START DATA SUPPLIED
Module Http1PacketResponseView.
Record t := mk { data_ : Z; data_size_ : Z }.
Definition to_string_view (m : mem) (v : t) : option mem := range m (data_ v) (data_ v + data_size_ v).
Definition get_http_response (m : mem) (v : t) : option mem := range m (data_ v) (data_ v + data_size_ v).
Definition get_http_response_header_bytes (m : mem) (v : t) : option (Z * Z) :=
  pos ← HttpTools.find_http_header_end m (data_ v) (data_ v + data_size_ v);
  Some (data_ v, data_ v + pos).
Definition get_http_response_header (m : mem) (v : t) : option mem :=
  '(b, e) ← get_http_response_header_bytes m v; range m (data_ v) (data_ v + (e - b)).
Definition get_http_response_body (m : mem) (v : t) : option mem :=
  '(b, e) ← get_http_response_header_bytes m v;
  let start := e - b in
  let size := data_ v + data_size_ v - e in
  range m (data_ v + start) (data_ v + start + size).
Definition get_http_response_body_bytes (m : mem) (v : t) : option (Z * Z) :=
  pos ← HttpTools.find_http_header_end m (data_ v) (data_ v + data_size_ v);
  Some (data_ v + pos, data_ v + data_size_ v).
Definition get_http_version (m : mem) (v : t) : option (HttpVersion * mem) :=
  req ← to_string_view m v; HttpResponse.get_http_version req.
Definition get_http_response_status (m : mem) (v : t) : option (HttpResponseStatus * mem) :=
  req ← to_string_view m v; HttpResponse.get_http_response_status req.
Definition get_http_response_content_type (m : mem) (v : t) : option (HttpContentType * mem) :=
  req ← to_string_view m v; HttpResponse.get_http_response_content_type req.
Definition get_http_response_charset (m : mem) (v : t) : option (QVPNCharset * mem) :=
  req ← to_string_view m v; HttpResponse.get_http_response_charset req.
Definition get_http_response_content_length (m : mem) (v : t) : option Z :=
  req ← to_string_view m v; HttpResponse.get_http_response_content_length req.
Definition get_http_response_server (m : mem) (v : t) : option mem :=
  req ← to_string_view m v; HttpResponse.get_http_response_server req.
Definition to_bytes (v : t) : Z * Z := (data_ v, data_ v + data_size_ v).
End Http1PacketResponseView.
END DATA SUPPLIED
START DATA SUPPLIED
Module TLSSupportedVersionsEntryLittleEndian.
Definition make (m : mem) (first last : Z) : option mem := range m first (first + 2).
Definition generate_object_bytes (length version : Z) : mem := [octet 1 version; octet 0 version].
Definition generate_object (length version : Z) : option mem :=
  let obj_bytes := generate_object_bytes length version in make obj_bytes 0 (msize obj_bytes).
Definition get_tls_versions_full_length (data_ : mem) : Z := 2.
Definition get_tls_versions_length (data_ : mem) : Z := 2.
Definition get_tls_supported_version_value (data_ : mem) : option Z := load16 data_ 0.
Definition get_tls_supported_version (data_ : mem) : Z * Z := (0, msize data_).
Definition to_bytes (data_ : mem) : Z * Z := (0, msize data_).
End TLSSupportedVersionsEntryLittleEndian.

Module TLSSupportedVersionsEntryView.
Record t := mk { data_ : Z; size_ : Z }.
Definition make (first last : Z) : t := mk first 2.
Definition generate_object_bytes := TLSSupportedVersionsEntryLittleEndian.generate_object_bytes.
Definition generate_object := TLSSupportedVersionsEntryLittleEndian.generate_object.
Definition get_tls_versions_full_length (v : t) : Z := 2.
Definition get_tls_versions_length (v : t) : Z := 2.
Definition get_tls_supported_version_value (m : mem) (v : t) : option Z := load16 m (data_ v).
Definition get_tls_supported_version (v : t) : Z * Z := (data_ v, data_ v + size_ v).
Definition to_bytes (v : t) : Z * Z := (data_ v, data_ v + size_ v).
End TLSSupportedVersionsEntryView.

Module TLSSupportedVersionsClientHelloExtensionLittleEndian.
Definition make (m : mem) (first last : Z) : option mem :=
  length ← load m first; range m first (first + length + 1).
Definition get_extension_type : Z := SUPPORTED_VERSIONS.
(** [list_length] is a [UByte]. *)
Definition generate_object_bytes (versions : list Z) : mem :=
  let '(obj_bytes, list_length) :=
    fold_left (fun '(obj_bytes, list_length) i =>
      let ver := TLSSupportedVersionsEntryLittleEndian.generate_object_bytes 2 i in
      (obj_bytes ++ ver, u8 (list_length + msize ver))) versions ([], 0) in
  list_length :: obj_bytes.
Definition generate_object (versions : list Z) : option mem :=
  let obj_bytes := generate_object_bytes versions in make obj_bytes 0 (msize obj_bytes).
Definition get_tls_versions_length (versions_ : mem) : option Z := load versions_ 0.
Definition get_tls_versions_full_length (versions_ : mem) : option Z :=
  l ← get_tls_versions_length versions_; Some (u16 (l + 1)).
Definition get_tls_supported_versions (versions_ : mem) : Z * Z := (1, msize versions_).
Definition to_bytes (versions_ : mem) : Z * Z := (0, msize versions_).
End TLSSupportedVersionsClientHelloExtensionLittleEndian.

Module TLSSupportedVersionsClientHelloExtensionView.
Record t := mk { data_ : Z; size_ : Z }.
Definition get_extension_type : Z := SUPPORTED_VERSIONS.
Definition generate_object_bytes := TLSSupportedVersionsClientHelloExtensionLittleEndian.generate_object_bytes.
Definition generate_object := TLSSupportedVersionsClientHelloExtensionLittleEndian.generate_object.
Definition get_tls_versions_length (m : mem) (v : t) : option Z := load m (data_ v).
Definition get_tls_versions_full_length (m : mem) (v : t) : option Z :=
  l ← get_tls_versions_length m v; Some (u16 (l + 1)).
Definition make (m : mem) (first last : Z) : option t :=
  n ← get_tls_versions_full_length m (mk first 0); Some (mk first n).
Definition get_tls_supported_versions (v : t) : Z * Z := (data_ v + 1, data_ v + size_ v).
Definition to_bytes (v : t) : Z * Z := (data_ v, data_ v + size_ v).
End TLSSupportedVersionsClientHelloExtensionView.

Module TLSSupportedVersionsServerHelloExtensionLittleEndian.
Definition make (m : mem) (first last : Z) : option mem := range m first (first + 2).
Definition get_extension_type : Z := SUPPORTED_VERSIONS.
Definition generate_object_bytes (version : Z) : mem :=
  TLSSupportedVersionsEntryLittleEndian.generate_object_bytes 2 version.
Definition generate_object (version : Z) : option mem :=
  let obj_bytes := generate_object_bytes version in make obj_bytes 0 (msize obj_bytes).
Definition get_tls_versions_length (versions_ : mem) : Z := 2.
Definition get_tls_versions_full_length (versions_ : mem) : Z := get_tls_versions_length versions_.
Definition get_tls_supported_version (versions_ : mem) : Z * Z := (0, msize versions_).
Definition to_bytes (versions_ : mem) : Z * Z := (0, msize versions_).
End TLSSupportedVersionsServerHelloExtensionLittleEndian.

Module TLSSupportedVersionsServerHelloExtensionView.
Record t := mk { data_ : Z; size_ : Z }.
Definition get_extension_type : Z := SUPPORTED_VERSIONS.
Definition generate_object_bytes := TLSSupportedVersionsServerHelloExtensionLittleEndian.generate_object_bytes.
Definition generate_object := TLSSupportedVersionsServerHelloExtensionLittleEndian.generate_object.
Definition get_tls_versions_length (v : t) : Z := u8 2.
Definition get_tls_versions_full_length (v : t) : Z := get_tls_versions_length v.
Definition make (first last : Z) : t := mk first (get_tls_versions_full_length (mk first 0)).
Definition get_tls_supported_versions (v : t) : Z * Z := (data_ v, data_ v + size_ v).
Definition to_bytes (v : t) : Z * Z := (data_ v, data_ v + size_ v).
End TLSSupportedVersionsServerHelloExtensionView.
END DATA SUPPLIED
■ **ASSIGNMENT**
Restate word for word the lines of the data above, starting at the line containing "v, data_ v + data_size_ v)." and ending at the line containing "End Http1PacketResponseView.", both included, and nothing more.

■ **WRITTEN SOLUTION**
Definition to_bytes (v : t) : Z * Z := (data_ v, data_ v + data_size_ v).
End Http1PacketResponseView.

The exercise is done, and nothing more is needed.